Fin de journée. Posté au milieu de la ruelle (dont j’ai oublié le nom, désolé), j’attends quelques minutes une présence humaine pour donner l’échelle des œuvres sur les murs. Photo prise, je reste immobile. Quand le couple passe près de moi, le type me regarde vaguement interrogatif (genre « vous m’avez pris en photo ? »), sa compagne est souriante.
Moi aussi.

Terrasses du Port

Encore au centre commercial ! mais sur la terrasse d’un bar-restaurant.
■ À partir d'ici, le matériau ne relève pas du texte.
(* ===== verification/Load.v ===== *)
(** * Serial download and upload (common/s_record.c, common/cmd_load.c)

    Motorola S-records: the decoder, the loads command that stores the records
    it receives, and the saves command that writes a memory region as
    records.  Where the data goes is a typeclass, with the RAM and the board
    (RAM and flash) as instances.  The serial line is the list of the characters
    received; [None] waits for more. *)

From S2P Require Import Prelude CMem Strto Vsprintf Flash.

Definition SREC_START : Z := 0.
Definition SREC_DATA2 : Z := 1.
Definition SREC_DATA3 : Z := 2.
Definition SREC_DATA4 : Z := 3.
Definition SREC_COUNT : Z := 5.
Definition SREC_END4 : Z := 7.
Definition SREC_END3 : Z := 8.
Definition SREC_END2 : Z := 9.
Definition SREC_EMPTY : Z := 10.
Definition SREC_E_BADTYPE : Z := -1.
Definition SREC_E_NOSREC : Z := -2.
Definition SREC_E_BADCHKS : Z := -3.
Definition SREC_MAXRECLEN : nat := 516.
Definition SREC_MAXBINLEN : Z := 255.

(** ** Decoding one record *)

Definition hex1_bin (c : Z) : Z :=
  if (chr "0" <=? c) && (c <=? chr "9") then c - chr "0"
  else if (chr "a" <=? c) && (c <=? chr "f") then c + 10 - chr "a"
  else if (chr "A" <=? c) && (c <=? chr "F") then c + 10 - chr "A"
  else -1.

Definition hex2_bin (s : list Z) : Z :=
  let i := hex1_bin (cur s) in
  if i <? 0 then -1
  else
    let j := hex1_bin (cur (tl s)) in
    if j <? 0 then -1 else (i .<< 4) + j.

(** What the decoder leaves in its output parameters: the count, the address and
    the bytes stored at [data]. *)
Record srec := Srec { count : Z; addr : Z; data : list Z }.

(** Everything up to and with the first 'S'. *)
Fixpoint skip_S (input : list Z) : list Z :=
  match input with
  | [] => []
  | c :: input => if c =? chr "S" then input else skip_S input
  end.

(** The record type and the bytes of the count that are not data. *)
Definition srec_class (v : Z) : option (Z * Z) :=
  if v =? chr "0" then Some (SREC_START, 3)
  else if v =? chr "1" then Some (SREC_DATA2, 3)
  else if v =? chr "2" then Some (SREC_DATA3, 4)
  else if v =? chr "3" then Some (SREC_DATA4, 5)
  else if v =? chr "5" then Some (SREC_COUNT, 0)
  else if v =? chr "7" then Some (SREC_END4, 5)
  else if v =? chr "8" then Some (SREC_END3, 4)
  else if v =? chr "9" then Some (SREC_END2, 3)
  else None.

(** The bytes of the address field. *)
Definition srec_addr_len (v : Z) : nat :=
  if (v =? chr "3") || (v =? chr "7") then 4
  else if (v =? chr "2") || (v =? chr "8") then 3
  else if (v =? chr "0") || (v =? chr "1") || (v =? chr "5") || (v =? chr "9") then 2
  else 0.

(** The address bytes: [inl] the address read so far, on an error. *)
Fixpoint read_addr (n : nat) (input : list Z) (addr chksum : Z) : Z + (Z * Z * list Z) :=
  match n with
  | O => inr (addr, chksum, input)
  | S n =>
      let v := hex2_bin input in
      if v <? 0 then inl addr
      else read_addr n (tl (tl input)) (u32 (u32 (addr .<< 8) + v)) (u8 (chksum + v))
  end.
Les deux sacs attirent mon œil, puis les deux verres, les deux ventilateurs au fond et les deux sympathiques fashion victims.

Rue de L’Evêché

Le ciel gronde. Je m’abrite dans l’entrée de la Maison pour tous au début d’un violent orage. Les enfants sont survoltés, cette gamine en particulier : elle fait des va-et-vient sous l’averse, s’amuse et s’esclaffe sous la pluie battante jusqu’à être complètement trempée. Sa mère, une jeune trentenaire qui attend l’accalmie dans le hall, la laisse tout à son bonheur.

Place Général de Gaulle

En traversant la place, je passe devant ces deux jeunes gens. Je suppose qu’ils se connaissent.
« Dans quelques années, un des grands luxes sera d’être débranché, déconnecté, un peu comme aujourd’hui quand on se met sur la liste rouge du téléphone », dixit Joël de Rosnay.